Denied by the land that bore us,
Betrayed by the ones we hold dear,
The good have all gone before us,
And only the dull are still here

"Stand to Your Glasses" is that rarity... a song that claims that their country had abandoned them.  Or that their own families turned their backs.

Where the heck did that come from?

If you do research online, you'll be told that the song is adapted from "The Revel," a poem written by Captain Bartholomew Dowling in the mid 1800s. 

And...as ever, the Internet is wrong.

Dr. Jonathan Lighter of University of Tennessee-Knoxville wrote an unpublished paper on the history of this song, and John Patrick, his researcher, forwarded a copy to me.  Dr. Lighter identifies the author as William Francis Thompson, a junior official in the Bengal Civil Service.  It was published in Calcutta in 1835.  Cry up Dowling as you will; Mr. Patrick sent me a copy of the magazine with Thompson's poem.  The title was "Indian Revelry," and presumably, it was written to mark a outbreak of fever killing many of the Englishmen in India in 1834/35.  "There’s many a hand that’s shaking, and many a cheek that’s sunk..." obviously refers to ravages of the disease.

At the time, India was controlled by the Honourable East India Company, a private corporation.  The amount of control the British government allowed “John Company” varied over the years, but often the Company had total control.  It operated the civil service, it even maintained armies and a navy.  It expanded its control on the Indian subcontinent through bribery and the point of a bayonet.  The Company's operations were (of course) controlled thousands of miles away, in England.  All policies were directed towards maximizing profit, which made life difficult for the far-off employees struggling to control millions of subject natives, most of them armed at least as well as the Company army.

The Company employees in India were isolated both from their own families (it took eight months for mail) and from the protections of their own government.  Could this be the source of, "Denied by the land that bore us" and "Betrayed by the ones we hold dear"?

It’s an attractive theory—but the two lines weren't part of the original poem.  Here's Thompson's version:

Cut off from the land that bore us,
Betrayed by the land we find...

Quite a bit different.  So...when did the lyrics change?  There were decades between the original composition and the pilot's ready rooms of WWI.  Plenty of opportunity for the lyrics to evolve before history's first combat aviators made their own modifications.

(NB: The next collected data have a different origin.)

Definition hex_digit (c : ascii) : bool :=
  let n := nat_of_ascii c in
  ((48 <=? n) && (n <=? 57) || (65 <=? n) && (n <=? 70)
   || (97 <=? n) && (n <=? 102))%nat.

(** A color in hexadecimal notation: [#] and 3, 4, 6 or 8 digits. *)
Definition hex_color (s : string) : bool :=
  match s with
  | String "#" digits =>
      forallb hex_digit (list_ascii_of_string digits)
      && match String.length digits with
         | 3%nat | 4%nat | 6%nat | 8%nat => true
         | _ => false
         end
  | _ => false
  end.

(** Whether the context reads a style as a color. Every string the script
    assigns starts with [#], where the hexadecimal notation is the only
    reading (color names and the other notations, which the script does
    not use, are not decided here); the template [rgba(255, 50, 50, life)]
    is a color when [life] prints as a number. *)
Definition parses (c : style) : bool :=
  match c with
  | Css s => hex_color s
  | Rgba _ _ _ alpha => is_finite alpha
  end.

(** A path call the context takes: one with finite arguments. *)
Definition takes (op : ctx_op) : bool :=
  match op with
  | moveTo x y | lineTo x y => is_finite x && is_finite y
  | arc x y radius a0 a1 => forallb is_finite [x; y; radius; a0; a1]
  | _ => false
  end.

(** What a run of path calls adds to the path. *)
Definition traced (ops : list ctx_op) : list ctx_op := filter takes ops.

Definition alignments : list string :=
  ["start"; "end"; "left"; "right"; "center"].

Definition with_path (path : list ctx_op) (p : pen) : pen :=
  {| pen_fillStyle := pen_fillStyle p; pen_strokeStyle := pen_strokeStyle p;
     pen_lineWidth := pen_lineWidth p; pen_font := pen_font p;
     pen_textAlign := pen_textAlign p; pen_path := path |}.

However, here's a tantalizing possibility:  The original name of the Lafayette Escadrille was "Escadrille Americaine."  But, prodded by Germany, the then-neutral US government protested.  France had to re-name the squadron.  "Denied by the land that bore us" might have been a logical reaction by the American pilots.

Over the following decades, there were always places the verse could still strike a chord.  Marine pilots in Nicaragua in the 1920s.  P-40 pilots fighting the forgotten war in the Aleutian Islands during WWII.  F-51 pilots sloshing across the PSP in Korea.   Or dodging flak over Vietnam as protest seethed back home. 

It's not unusual for a combat soldier, sailor, or airman to feel abandoned or forgotten, especially when casualties have been high.  Discussing such feelings provides a sense of catharsis...but of course, young men find it hard to talk about these things.  Instead, they sometimes use music to express what they can't otherwise say aloud.   Just like they might sing their joys and their hopes, they use music to share their fears and doubts—and to remember those who have gone before them.

We loop in the purple twilight,
We spin in the silvery dawn,
With a trail of smoke behind us,
To show where our comrades have gone.

So stand to your glasses steady,
This world is a world full of lies
Here’s a toast to the dead already,
...And hurrah for the next man to die!